- **Input data**:

______

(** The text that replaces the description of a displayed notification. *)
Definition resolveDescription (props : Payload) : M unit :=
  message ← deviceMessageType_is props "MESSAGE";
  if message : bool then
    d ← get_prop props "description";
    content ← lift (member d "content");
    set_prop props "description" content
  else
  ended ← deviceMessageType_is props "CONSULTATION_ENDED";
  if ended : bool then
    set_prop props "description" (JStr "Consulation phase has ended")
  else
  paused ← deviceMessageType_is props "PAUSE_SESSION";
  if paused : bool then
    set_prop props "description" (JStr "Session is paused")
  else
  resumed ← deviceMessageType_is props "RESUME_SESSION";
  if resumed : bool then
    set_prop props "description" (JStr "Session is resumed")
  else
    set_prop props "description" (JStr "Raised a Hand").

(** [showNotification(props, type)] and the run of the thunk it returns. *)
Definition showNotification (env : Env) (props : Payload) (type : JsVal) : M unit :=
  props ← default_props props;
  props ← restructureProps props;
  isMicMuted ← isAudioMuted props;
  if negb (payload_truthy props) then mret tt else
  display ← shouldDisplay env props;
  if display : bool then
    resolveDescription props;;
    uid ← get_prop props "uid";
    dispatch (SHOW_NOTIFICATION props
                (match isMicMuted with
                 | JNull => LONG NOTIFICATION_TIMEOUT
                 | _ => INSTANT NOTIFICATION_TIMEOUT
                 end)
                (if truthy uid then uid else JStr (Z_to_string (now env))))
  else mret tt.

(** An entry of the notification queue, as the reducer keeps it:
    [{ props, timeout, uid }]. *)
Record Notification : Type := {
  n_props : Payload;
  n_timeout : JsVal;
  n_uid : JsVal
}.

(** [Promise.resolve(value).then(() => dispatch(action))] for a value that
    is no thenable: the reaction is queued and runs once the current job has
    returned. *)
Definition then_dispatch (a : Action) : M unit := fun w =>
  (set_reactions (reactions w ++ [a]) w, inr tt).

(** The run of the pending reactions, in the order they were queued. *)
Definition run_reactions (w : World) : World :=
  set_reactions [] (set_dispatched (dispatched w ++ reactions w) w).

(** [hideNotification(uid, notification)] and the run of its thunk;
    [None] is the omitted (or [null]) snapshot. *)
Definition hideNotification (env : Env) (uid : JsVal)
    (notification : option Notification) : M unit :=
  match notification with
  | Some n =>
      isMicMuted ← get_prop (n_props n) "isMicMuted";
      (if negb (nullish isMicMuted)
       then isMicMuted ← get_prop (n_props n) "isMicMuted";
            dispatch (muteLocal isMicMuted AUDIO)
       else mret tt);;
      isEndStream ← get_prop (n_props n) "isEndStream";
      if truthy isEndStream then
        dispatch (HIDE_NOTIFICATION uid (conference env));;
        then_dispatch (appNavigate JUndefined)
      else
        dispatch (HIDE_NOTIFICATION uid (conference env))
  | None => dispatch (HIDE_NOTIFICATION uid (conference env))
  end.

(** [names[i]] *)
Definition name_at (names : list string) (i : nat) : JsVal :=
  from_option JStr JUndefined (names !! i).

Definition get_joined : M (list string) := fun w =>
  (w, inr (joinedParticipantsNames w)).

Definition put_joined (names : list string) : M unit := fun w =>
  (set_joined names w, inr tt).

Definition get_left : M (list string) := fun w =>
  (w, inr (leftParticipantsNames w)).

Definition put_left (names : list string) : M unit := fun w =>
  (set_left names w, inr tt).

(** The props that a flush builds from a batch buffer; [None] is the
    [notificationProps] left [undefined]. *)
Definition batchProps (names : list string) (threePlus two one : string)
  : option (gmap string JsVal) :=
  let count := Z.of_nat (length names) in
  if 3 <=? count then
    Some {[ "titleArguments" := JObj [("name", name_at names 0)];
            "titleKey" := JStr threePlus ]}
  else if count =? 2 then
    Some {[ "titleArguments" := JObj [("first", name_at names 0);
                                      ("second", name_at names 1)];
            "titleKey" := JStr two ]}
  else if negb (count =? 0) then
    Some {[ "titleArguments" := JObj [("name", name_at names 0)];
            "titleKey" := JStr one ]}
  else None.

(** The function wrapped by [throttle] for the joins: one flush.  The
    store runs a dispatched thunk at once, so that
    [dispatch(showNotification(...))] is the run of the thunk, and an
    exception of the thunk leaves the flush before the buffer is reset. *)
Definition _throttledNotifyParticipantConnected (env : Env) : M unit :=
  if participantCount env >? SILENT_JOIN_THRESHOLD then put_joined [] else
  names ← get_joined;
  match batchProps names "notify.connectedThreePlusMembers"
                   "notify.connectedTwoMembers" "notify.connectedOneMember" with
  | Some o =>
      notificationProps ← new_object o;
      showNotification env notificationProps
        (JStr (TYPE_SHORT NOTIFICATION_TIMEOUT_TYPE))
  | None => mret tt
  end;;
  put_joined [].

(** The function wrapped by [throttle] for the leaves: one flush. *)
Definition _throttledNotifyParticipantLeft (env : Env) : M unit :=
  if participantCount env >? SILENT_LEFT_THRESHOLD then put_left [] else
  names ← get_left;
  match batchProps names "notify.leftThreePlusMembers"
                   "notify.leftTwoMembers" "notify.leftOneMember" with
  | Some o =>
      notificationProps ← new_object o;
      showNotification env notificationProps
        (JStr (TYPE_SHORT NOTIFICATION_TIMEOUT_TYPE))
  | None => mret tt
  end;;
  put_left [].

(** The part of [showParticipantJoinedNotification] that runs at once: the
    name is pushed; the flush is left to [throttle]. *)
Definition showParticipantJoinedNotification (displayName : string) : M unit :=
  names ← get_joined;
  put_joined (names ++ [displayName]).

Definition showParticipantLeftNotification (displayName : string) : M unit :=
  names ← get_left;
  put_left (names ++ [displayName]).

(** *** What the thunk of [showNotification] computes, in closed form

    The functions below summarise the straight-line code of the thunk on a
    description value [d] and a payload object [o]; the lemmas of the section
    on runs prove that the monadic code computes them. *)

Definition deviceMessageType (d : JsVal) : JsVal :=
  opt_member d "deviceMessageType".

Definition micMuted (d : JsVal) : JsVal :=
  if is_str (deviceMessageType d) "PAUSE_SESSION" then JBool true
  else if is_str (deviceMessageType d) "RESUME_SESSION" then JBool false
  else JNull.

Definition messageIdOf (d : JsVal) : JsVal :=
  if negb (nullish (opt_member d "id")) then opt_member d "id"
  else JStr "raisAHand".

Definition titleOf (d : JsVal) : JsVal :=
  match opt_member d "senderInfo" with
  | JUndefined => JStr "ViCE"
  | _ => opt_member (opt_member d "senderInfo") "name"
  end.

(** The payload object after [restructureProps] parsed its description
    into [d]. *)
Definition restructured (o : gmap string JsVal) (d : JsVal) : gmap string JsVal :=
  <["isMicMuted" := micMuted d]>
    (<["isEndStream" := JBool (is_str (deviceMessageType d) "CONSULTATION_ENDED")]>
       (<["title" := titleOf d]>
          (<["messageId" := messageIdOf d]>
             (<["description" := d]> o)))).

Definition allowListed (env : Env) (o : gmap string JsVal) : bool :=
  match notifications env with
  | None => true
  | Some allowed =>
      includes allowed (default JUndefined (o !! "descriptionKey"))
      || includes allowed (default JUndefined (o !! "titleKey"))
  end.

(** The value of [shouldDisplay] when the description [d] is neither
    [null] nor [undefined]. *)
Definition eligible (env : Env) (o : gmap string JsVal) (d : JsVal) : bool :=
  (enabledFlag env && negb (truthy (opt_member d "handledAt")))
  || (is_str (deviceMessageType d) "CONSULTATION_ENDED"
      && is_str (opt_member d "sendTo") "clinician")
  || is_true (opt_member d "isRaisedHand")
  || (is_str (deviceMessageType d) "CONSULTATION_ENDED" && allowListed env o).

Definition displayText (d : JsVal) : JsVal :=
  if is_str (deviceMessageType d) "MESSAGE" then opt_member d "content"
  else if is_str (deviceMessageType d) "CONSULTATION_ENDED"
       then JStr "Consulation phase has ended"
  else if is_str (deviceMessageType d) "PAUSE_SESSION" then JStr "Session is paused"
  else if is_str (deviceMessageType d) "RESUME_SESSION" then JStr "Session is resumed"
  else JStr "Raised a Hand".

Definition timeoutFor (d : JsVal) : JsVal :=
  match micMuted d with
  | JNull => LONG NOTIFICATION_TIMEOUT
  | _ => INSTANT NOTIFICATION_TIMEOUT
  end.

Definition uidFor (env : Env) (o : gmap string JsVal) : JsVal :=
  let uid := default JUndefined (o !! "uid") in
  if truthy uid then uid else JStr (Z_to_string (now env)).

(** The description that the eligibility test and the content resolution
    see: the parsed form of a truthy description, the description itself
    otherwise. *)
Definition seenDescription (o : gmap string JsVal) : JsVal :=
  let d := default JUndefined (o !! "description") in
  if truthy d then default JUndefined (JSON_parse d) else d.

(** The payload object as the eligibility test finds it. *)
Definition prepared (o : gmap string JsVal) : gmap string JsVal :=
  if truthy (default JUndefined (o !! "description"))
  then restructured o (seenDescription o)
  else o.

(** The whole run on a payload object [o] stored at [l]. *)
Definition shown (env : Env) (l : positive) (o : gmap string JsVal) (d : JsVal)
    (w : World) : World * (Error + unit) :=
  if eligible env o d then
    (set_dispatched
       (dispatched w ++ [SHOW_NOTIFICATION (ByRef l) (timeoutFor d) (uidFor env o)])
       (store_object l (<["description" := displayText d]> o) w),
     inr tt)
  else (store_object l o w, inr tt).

______

- **Work required**:
Within the listing above, locate the line containing "if display : bool then" and the line containing "else mret tt.". Reproduce those two lines and all lines between them exactly, with nothing added.

- **Solved problem**:
  if display : bool then
    resolveDescription props;;
    uid ← get_prop props "uid";
    dispatch (SHOW_NOTIFICATION props
                (match isMicMuted with
                 | JNull => LONG NOTIFICATION_TIMEOUT
                 | _ => INSTANT NOTIFICATION_TIMEOUT
                 end)
                (if truthy uid then uid else JStr (Z_to_string (now env))))
  else mret tt.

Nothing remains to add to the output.